Industry superannuation fund for hospitality, tourism, recreation and sport, Hostplus announced a leading interim return of 12.5 per cent to its MySuper (Balanced) fund members, after investment fees and tax, for the 2017-18 financial year.
The median return in the SuperRatings’ top 50 funds was 9.2 per cent, with Hostplus being named as the number one performing MySuper (Balanced) fund in Australia over one, three, five, seven and 15 years (to 30 June 2018).
Hostplus CEO David Elia attributed two thirds of the fund’s consistent outperformance to its investment beliefs and long-term investment strategy, heavily invested in unlisted assets and active management.
“The past 12 months has seen another exceptional year of double-digit net returns.
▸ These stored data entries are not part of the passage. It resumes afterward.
(** A run reaches the place it is to reach, through steps of the tee. *)
Lemma run_tee_spec (I : tee -> Prop) idx program sched stop fuel tw w : slots idx tw w -> tee_ok program (tw_tee tw) -> (0 < t_depth (tw_tee tw))%nat ->
  (forall t r, I t -> t_pc t = Returned r -> stop (t_pc t) = true) -> (forall a t t', I t -> stop (t_pc t) = false -> exec a t = Some t' -> I t') -> I (tw_tee tw) ->
  (measure (tw_tee tw) < fuel)%nat ->
  exists tw' w', run_tee sched stop fuel tw w = (Ok tw', w') /\ slots idx tw' w' /\ tee_ok program (tw_tee tw') /\
    t_depth (tw_tee tw') = t_depth (tw_tee tw) /\ stop (t_pc (tw_tee tw')) = true /\ I (tw_tee tw').
Proof.
  intros Hs Hok Hd Hstop HI. revert tw w Hs Hok Hd. induction fuel as [|fuel IH]; intros tw w Hs Hok Hd Hi Hm; [lia|]. cbn [run_tee].
  destruct (stop (t_pc (tw_tee tw))) eqn:Est; [by eexists tw, w|].
  destruct (some_move idx program tw w (sched (tw_tee tw)) Hs Hok Hd) as (tw1 & w1 & a & E & Hs1 & Ha); [by intros r Hr; rewrite (Hstop _ r Hi Hr) in Est|].
  unfold bind. rewrite E. pose proof (exec_decreases _ _ _ Ha) as Hdec. pose proof (exec_depth _ _ _ Ha) as Hdep.
  destruct (IH tw1 w1 Hs1) as (tw' & w' & -> & ? & ? & Hd' & ? & ?); [by eapply exec_ok|by rewrite Hdep|by eapply HI|lia|].
  exists tw', w'. split_and!; try done. by rewrite Hd'.
Qed.

(** ** Calls *)

(** Between two calls, and after [Close]. *)
Record idle (idx : list nat) (tw : teeWriter) (w : W) : Prop := {
  id_slots : slots idx tw w;
  id_ok : tee_ok (t_written (tw_tee tw)) (tw_tee tw);
  id_pc : t_pc (tw_tee tw) = Idle;
  id_todo : t_todo (tw_tee tw) = [];
  id_depth : (0 < t_depth (tw_tee tw))%nat;
}.

Record closed (idx : list nat) (tw : teeWriter) (w : W) : Prop := {
  cl_slots : slots idx tw w;
  cl_alive n i k : idx !! n = Some i -> workers_of tw !! n = Some k -> k_err k = None ->
    view_at i w = <[key := Join (t_written (tw_tee tw)) ""]> (v0 i);
}.

Lemma enter_slots p idx tw w : slots idx tw w -> slots idx (enter p tw) w.
Proof. intros []. by split. Qed.

Lemma enter_ok program p t : tee_ok (t_written t) t -> t_pc t = Idle -> t_todo t = [] ->
  (exists c, p = Check c 0 0 /\ program = t_written t ++ [c]) \/ (p = CloseChan 0 /\ program = t_written t) -> tee_ok program (at_pc p t).
Proof.
  intros (Hb & _ & _) Hpc Htodo Hp. split_and!.
  - intros j k Hk. apply (backend_ok_eq t); [..|by apply Hb]; unfold offered, chan_closed; cbn; rewrite Hpc; by destruct Hp as [(c & -> & _)|[-> _]].
  - unfold live_ok. cbn. destruct Hp as [(c & -> & _)|[-> _]]; [|done]. intros _ j k Hj. lia.
  - right. cbn. destruct Hp as [(c & -> & ->)|[-> ->]]; [by rewrite Htodo|done].
Qed.

Lemma tee_Write_spec idx sched p tw w : idle idx tw w -> exists r tw' w', tee_Write sched p tw w = (Ok (r, tw'), w') /\ idle idx tw' w' /\
  t_written (tw_tee tw') = if isOk r then t_written (tw_tee tw) ++ [p] else t_written (tw_tee tw).
Proof.
  intros [Hs Hok Hpc Htodo Hd]. unfold tee_Write, drive_tee. set (tw0 := enter (Check p 0 0) tw).
  assert (Hi0 : in_Write p (t_written (tw_tee tw)) (tw_tee tw0)) by by split.
  destruct (run_tee_spec (in_Write p (t_written (tw_tee tw))) idx (t_written (tw_tee tw) ++ [p]) sched is_idle (S (measure (tw_tee tw0))) tw0 w) as (tw' & w' & E & Hs' & Hok' & Hd' & Hst & [Htd Hi]).
  - by apply enter_slots.
  - apply enter_ok; try done. left. by exists p.
  - done.
  - intros t r [_ Hi] Hr. by rewrite Hr in Hi.
  - intros a t t'. apply in_Write_step.
  - done.
  - lia.
  - unfold bind. rewrite E. eexists _, tw', w'. split; [done|].
    assert (Hidle : t_pc (tw_tee tw') = Idle) by by destruct (t_pc (tw_tee tw')).
    rewrite Hidle in Hi. split.
    + split; try done; [|by rewrite Hd']. destruct Hok' as (Hb & Hl & _). split_and!; [done|done|]. right. rewrite Hidle. by rewrite Htd, app_nil_r.
    + destruct Hi as [-> | ->]; [by rewrite Nat.eqb_refl|]. rewrite length_app. cbn [length].
      by replace (length (t_written (tw_tee tw)) + 1 =? length (t_written (tw_tee tw)))%nat with false by (symmetry; apply Nat.eqb_neq; lia).
Qed.

Lemma tee_Close_spec idx sched tw w : idle idx tw w -> exists r tw' w', tee_Close sched tw w = (Ok (r, tw'), w') /\ closed idx tw' w' /\
  t_written (tw_tee tw') = t_written (tw_tee tw) /\ t_pc (tw_tee tw') = Returned (match r with Ok _ => None | Fail err => Some err end).
Proof.
  intros [Hs Hok Hpc Htodo Hd]. unfold tee_Close, drive_tee. set (tw0 := enter (CloseChan 0) tw).
  destruct (run_tee_spec (in_Close (t_written (tw_tee tw))) idx (t_written (tw_tee tw)) sched is_returned (S (measure (tw_tee tw0))) tw0 w)
    as (tw' & w' & E & Hs' & (Hb & Hl & _) & _ & Hst & [Hwr _]).
  - by apply enter_slots.
  - apply enter_ok; try done. by right.
  - done.
  - intros t r _ Hr. by rewrite Hr.
  - intros a t t'. apply in_Close_step.
  - done.
  - lia.
  - unfold bind. rewrite E. destruct (t_pc (tw_tee tw')) as [| | | | |r] eqn:Er; try done.
    exists (match r with Some err => Fail err | None => Ok tt end), tw', w'. unfold ret. rewrite Er. split; [by destruct r|]. split; [|split; [done|by destruct r]]. split; [done|]. intros n i k Hi Hk Hk0.
    unfold live_ok in Hl. rewrite Er in Hl. destruct Hl as [_ Hdone]. rewrite Forall_lookup in Hdone. pose proof (Hdone n k Hk) as Hr.
    destruct (Hb n k Hk) as (_ & _ & Hd2 & _ & Hn). destruct (Hd2 Hr Hk0) as [Hq _]. destruct (Hn Hk0) as (_ & _ & Hsunk).
    unfold offered in Hsunk. rewrite Er, Hq, app_nil_r in Hsunk. destruct Hs' as [_ Hls Hlw Hslot _].
    destruct (tw_sinks tw' !! n) as [s|] eqn:Es; [|apply lookup_ge_None in Es; apply lookup_lt_Some in Hk; lia].
    destruct (Hslot n i s k Hi Es Hk) as (h & _ & _ & Hv). rewrite Hr in Hv. rewrite (Hv Hk0). by rewrite Hsunk.
Qed.
End tee.

(** ** What a chain asks of its sink *)

Section chain_keeps.
Context `{FilterLibs} {S : Type} `{Backend S} (h : be_Writer) (Open Closed : S -> Prop).
Hypothesis Hwrite : forall p s, Open s -> Open (snd (be_Write h p s)).
Hypothesis Hclose : forall s, Open s -> Closed (snd (be_Close h s)).

Definition keeps_open (op : Op) : Prop := forall cw s, cw_sink cw = h -> Open s -> exists r cw' s', op cw s = (Ok (r, cw'), s') /\ cw_sink cw' = h /\ Open s'.

Lemma repo_Write_keeps x : keeps_open (repo_Write x).
Proof.
  intros cw s Hh Ho. unfold repo_Write, bind, try. rewrite Hh. pose proof (Hwrite x s Ho) as Hw.
  destruct (be_Write h x s) as [[[]|e] s1]; cbn [snd] in Hw; by eexists _, _, s1.
Qed.

Lemma enc_Write_keeps x : keeps_open (enc_Write x).
Proof. intros cw s Hh Ho. unfold enc_Write. destruct (age_write _ x) as [e out]. by apply (repo_Write_keeps out (set_enc e cw)). Qed.

Lemma chain_Write_keeps x : keeps_open (Filter.Write x).
Proof.
  intros cw s Hh Ho. unfold Filter.Write. destruct (cw_closed cw); [by eexists _, cw, s|]. unfold hashed_Write, bind, comp_Write.
  destruct (codec_write (cw_comp cw) x) as [c out].
  destruct (enc_Write_keeps out (set_comp c cw) s Hh Ho) as (r & cw' & s' & -> & Hs & Ho'). destruct r; by eexists _, _, s'.
Qed.

Lemma copy_chunks_keeps chunks : keeps_open (copy_chunks chunks).
Proof.
  induction chunks as [|x chunks IH]; intros cw s Hh Ho; cbn [copy_chunks]; [by eexists _, cw, s|]. unfold bind.
  destruct (chain_Write_keeps x cw s Hh Ho) as (r & cw' & s' & -> & Hs & Ho'). destruct r; [by apply IH|by eexists _, cw', s'].
Qed.

Lemma chain_Close_ends cw s : cw_sink cw = h -> Open s -> Open (snd (Filter.Close cw s)) \/ Closed (snd (Filter.Close cw s)).
Proof.
  intros Hh Ho. unfold Filter.Close. destruct (cw_closed cw); [by left|]. right. unfold bind at 1, comp_Close.
  destruct (enc_Write_keeps (codec_close (cw_comp (set_closed cw))) (set_closed cw) s Hh Ho) as (r1 & cw1 & s1 & -> & Hs1 & Ho1).
  destruct (repo_Write_keeps (age_close (cw_enc cw1)) cw1 s1 Hs1 Ho1) as (r2 & cw2 & s2 & E2 & Hs2 & Ho2). pose proof (Hclose s2 Ho2) as Hc.
  unfold bind, try, enc_Close, ret. destruct r1 as [[]|e1]; rewrite E2.
  - destruct r2 as [[]|e2]; cbn [set_repo_result cw_sink]; rewrite Hs2; by destruct (be_Close h s2) as [[[]|e] s3].
  - rewrite Hs1. by destruct (be_Close h s2).
Qed.

Lemma Wrap_keeps ch s : Open s -> Open (snd (Wrap ch h s)) /\ forall cw s', Wrap ch h s = (Ok cw, s') -> cw_sink cw = h.
Proof.
  intros Ho. unfold Wrap. unfold bind at 1 3, of_result.
  destruct (encryption_NewWriter (ch_recipients ch)) as [[e hd]|err]; [|done].
  destruct (codec_NewWriter (ch_codec ch) (ch_level ch)) as [[c chd]|err].
  2:{ unfold bind, try, throw. pose proof (Hwrite hd s Ho) as Ho1. destruct (be_Write h hd s) as [[[]|e1] s1]; [|done].
      pose proof (Hwrite (age_close e) s1 Ho1) as Ho2. by destruct (be_Write h (age_close e) s1). }
  unfold bind. destruct (repo_Write_keeps hd (new_writer h e c) s eq_refl Ho) as (r1 & cw1 & s1 & -> & Hs1 & Ho1).
  destruct r1 as [[]|e1]; [|done]. destruct (enc_Write_keeps chd cw1 s1 Hs1 Ho1) as (r2 & cw2 & s2 & -> & Hs2 & Ho2).
  destruct r2 as [[]|e2]; (split; [done|]); unfold ret; by intros cw s' [= <- <-].
Qed.

(** The sink is written to while it is open, and closed once at most. *)
Lemma pipe_entry_ends ch e s : Open s -> Open (snd (pipe_entry ch e h s)) \/ Closed (snd (pipe_entry ch e h s)).
Proof.
  intros Ho. set (P := fun s => Open s \/ Closed s). change (P (snd (pipe_entry ch e h s))). unfold pipe_entry, wrapping. unfold bind at 1.
  destruct (Wrap_keeps ch s Ho) as [Hw Hs]. destruct (Wrap ch h s) as [[cw|err] s1]; cbn [map_error snd] in *; [|by left].
  unfold bind at 1. destruct (copy_chunks_keeps (te_chunks e) cw s1 (Hs _ _ eq_refl) Hw) as (r & cw2 & s2 & -> & Hs2 & Ho2).
  pose proof (chain_Close_ends cw2 s2 Hs2 Ho2 : P _) as Hc. unfold bind, try, throw.
  destruct r as [[]|err]; [destruct (te_err e)|]; destruct (Filter.Close cw2 s2) as [[[[[]|err'] cw3]|err'] s3]; cbn [snd] in *; done.
Qed.
End chain_keeps.
(* ===== verification/Fleet.v ===== *)
(** * Several worlds

    A fleet of worlds, each with a storage of its own; the clock, the host and its disk are those of the
    first. The theorems about several storages are run on it. *)

From S2P Require Import Prelude Storage Host Worlds Bracket BracketSpec MultiTee.

Definition fleet : Type := nat -> world.

Definition at_slot (i : nat) (x : world) (w : fleet) : fleet := fun j => if Nat.eqb j i then x else w j.

(** Runs [c] in the [i]-th world. *)
Definition zoom {A} (i : nat) (c : M world A) : M fleet A := fun w => let '(r, x) := c (w i) in (r, at_slot i x w).

Definition fleet_storage (i : nat) : Backend fleet := {|
  be_Writer := nat;
  be_Put p := zoom i (be_Put p);
  be_Write h b := zoom i (be_Write (W:=world) h b);
  be_Close h := zoom i (be_Close (W:=world) h);
  be_Commit t f := zoom i (be_Commit t f);
  be_Get p := zoom i (be_Get p);
  be_Stat p := zoom i (be_Stat p);
  be_List p := zoom i (be_List p);
  be_Delete p := zoom i (be_Delete p);
|}.

Lemma zoom_run {A} i (c : M world A) w : zoom i c w = (fst (c (w i)), at_slot i (snd (c (w i))) w).
Proof. unfold zoom. by destruct (c (w i)). Qed.

Lemma at_slot_eq i x (w : fleet) : at_slot i x w i = x.
Proof. unfold at_slot. by rewrite Nat.eqb_refl. Qed.

Lemma at_slot_ne i j x (w : fleet) : j <> i -> at_slot i x w j = w j.
Proof. unfold at_slot. by intros ->%Nat.eqb_neq. Qed.

Lemma snd_zoom {A} i (c : M world A) w : snd (zoom i c w) i = snd (c (w i)).
Proof. rewrite zoom_run. apply at_slot_eq. Qed.

Lemma zoom_eq {A} i (c : M world A) w r w' : zoom i c w = (r, w') -> c (w i) = (r, w' i).
Proof. rewrite zoom_run. intros [= <- <-]. rewrite at_slot_eq. by destruct (c (w i)). Qed.

(** A storage of the fleet is the storage of its world. *)
#[export, program] Instance fleet_laws i : @BackendLaws fleet (fleet_storage i) := {
  view w := view (w i);
  pending w h := pending (W:=world) (w i) h;
}.
Next Obligation.
  intros i p w Hp. cbn [be_Put fleet_storage]. rewrite snd_zoom. destruct (put_spec (W:=world) p (w i) Hp) as [Hv Hpend].
  split; [done|]. intros h w' ?%zoom_eq. eauto.
Qed.
Next Obligation.
  intros i h b w p c Hp. cbn [be_Write fleet_storage]. rewrite snd_zoom. destruct (@write_spec world world_backend world_laws h b (w i) p c Hp) as (Hv & c' & Hpend & Hok).
  split; [done|]. exists c'. split; [done|]. intros w' ?%zoom_eq. eauto.
Qed.
Next Obligation.
  intros i h w p c Hp. cbn [be_Close fleet_storage]. rewrite snd_zoom. destruct (@close_spec world world_backend world_laws h (w i) p c Hp) as [Hout Hok].
  split; [done|]. intros w' ?%zoom_eq. eauto.
Qed.
Next Obligation.
  intros i t f w Ht Hf Hc Hne Hs. cbn [be_Commit fleet_storage]. rewrite snd_zoom.
  destruct (commit_spec (W:=world) t f (w i) Ht Hf Hc Hne Hs) as (? & ? & ? & ?). split_and!; [done|..]; intros *; intros ?%zoom_eq; eauto.
Qed.
Next Obligation.
  intros i p w Hp. cbn [be_Get fleet_storage]. rewrite snd_zoom. destruct (get_spec (W:=world) p (w i) Hp) as (? & ? & ?).
  split_and!; [done|..]; intros *; intros ?%zoom_eq; eauto.
Qed.
Next Obligation.
  intros i p w Hp. cbn [be_Stat fleet_storage]. rewrite snd_zoom. destruct (stat_spec (W:=world) p (w i) Hp) as (? & ? & ?).
  split_and!; [done|..]; intros *; intros ?%zoom_eq; eauto.
Qed.
Next Obligation.
  intros i p w. cbn [be_List fleet_storage]. rewrite snd_zoom. destruct (list_spec (W:=world) p (w i)) as (? & ?).
  split; [done|]. intros l w' ?%zoom_eq. eauto.
Qed.
Next Obligation. intros i prefix w l w' p ?%zoom_eq. eauto using list_complete. Qed.
Next Obligation. intros i prefix w e w' p ?%zoom_eq. eauto using list_absent. Qed.
Next Obligation.
  intros i p w Hp. cbn [be_Delete fleet_storage]. rewrite snd_zoom. destruct (delete_spec (W:=world) p (w i) Hp) as (? & ? & ? & ?).
  split_and!; [done|..]; intros *; intros ?%zoom_eq; eauto.
Qed.

(** One world's operations are not seen in another one. *)
Lemma zoom_untouched {A} i j (c : M world A) : i <> j -> preserves (@untouched fleet (fleet_storage j) (fleet_laws j)) (zoom i c).
Proof.
  intros Hij w. rewrite zoom_run. unfold untouched. cbn [snd view pending fleet_laws]. by rewrite at_slot_ne by done.
Qed.

Lemma fleet_apart i j : i <> j -> @apart fleet (fleet_storage i) (fleet_storage j) (fleet_laws j).
Proof. intros Hij. split; intros; by apply zoom_untouched. Qed.

(** ** The first world's clock, cluster, host and disk *)

#[export] Instance fleet_clock : Clock fleet := { time_Now w := time_Now (w 0%nat); time_Sleep d := zoom 0 (time_Sleep d) }.

#[export] Instance fleet_clock_laws : @ClockLaws fleet (fleet_storage 0) fleet_clock.
Proof.
  split.
  - intros d w w' Hd Hs%zoom_eq. exact (sleep_advances (W:=world) d _ _ Hd Hs).
  - intros p w. cbn [time_Now fleet_clock be_List fleet_storage]. rewrite snd_zoom. apply (list_clock (W:=world)).
Qed.

#[export] Instance fleet_host : Host fleet := {
  os_ReadFile p := zoom 0 (os_ReadFile p); os_OpenFile p := zoom 0 (os_OpenFile p); os_WriteFile p c := zoom 0 (os_WriteFile p c); rand_Read n := zoom 0 (rand_Read n) }.

#[export] Instance fleet_disk : Disk fleet := {
  os_Stat p := zoom 0 (os_Stat p); os_MkdirAll p := zoom 0 (os_MkdirAll p); os_CreateExcl p := zoom 0 (os_CreateExcl p);
  os_Remove p := zoom 0 (os_Remove p); os_RemoveAll p := zoom 0 (os_RemoveAll p); os_Symlink new link := zoom 0 (os_Symlink new link);
  os_MkdirTemp dir pat := zoom 0 (os_MkdirTemp dir pat); exec_LookPath p := zoom 0 (exec_LookPath p);
  pg_combinebackup dirs target := zoom 0 (pg_combinebackup dirs target) }.

#[export] Instance fleet_pg : Pg fleet := {
  pg_create_restore_point name := zoom 0 (pg_create_restore_point name);
  pg_sealed_segment := zoom 0 pg_sealed_segment; pg_switch_wal := zoom 0 pg_switch_wal; pg_is_in_recovery := zoom 0 pg_is_in_recovery;
  pg_last_wal_replay_lsn := zoom 0 pg_last_wal_replay_lsn; pg_wal_receivers := zoom 0 pg_wal_receivers;
  pg_restore_command := zoom 0 pg_restore_command; pg_identity := zoom 0 pg_identity }.

Lemma zoom_quiet {A} i (c : M world A) j : preserves (same_outside (W:=world) wal_key) c -> preserves (@same_outside fleet (fleet_storage j) (fleet_laws j) wal_key) (zoom i c).
Proof.
  intros Hc w q Hq. rewrite zoom_run. cbn [snd view fleet_laws]. destruct (decide (j = i)) as [->|Hne]; [|by rewrite at_slot_ne].
  rewrite at_slot_eq. by apply Hc.
Qed.

#[export] Instance fleet_pg_laws j : @PgLaws fleet (fleet_storage j) (fleet_laws j) fleet_clock fleet_pg.
Proof.
  split; intros; apply zoom_quiet; [apply (restore_point_quiet (W:=world))|apply (sealed_segment_quiet (W:=world))|apply (switch_wal_quiet (W:=world))
    |apply (in_recovery_quiet (W:=world))|apply (replay_lsn_quiet (W:=world))|apply (receivers_quiet (W:=world))|apply (restore_command_quiet (W:=world))
    |apply (identity_quiet (W:=world))|apply (sleep_quiet (W:=world))].
Qed.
Our long-term investment in unlisted infrastructure and property continues to deliver strong, bedrock returns. While our proactive shift in the private equity asset class towards niche and bespoke investments is now also bearing fruit.
“Overlaying our long-term strategic asset allocation, active management continues to play a critical role in Hostplus outperforming the Australian equities market, delivering returns around three per cent above the share market benchmark,” Elia said.
SuperRatings CEO Kirby Rappell also acknowledged the fund’s consistent performance, saying: “Hostplus members had another exceptionally strong year of returns bolstered by favourable domestic and international equity market conditions. This was accompanied by stable, long-term earnings from unlisted assets including property and infrastructure.
“Hostplus is to be congratulated on their sustained outperformance and for delivering strong returns for their one million hospitality members.”
Hostplus continued to experience significant growth in membership, funds under management and a doubling of its contribution flows. Elia added that while top year-on-year returns are important, long-term performance is critical because this is when members receive the real benefits of compound interest.
“Regardless of members’ incomes, they can achieve significant wealth by consolidating into and remaining with one fund over the long-term,” he said.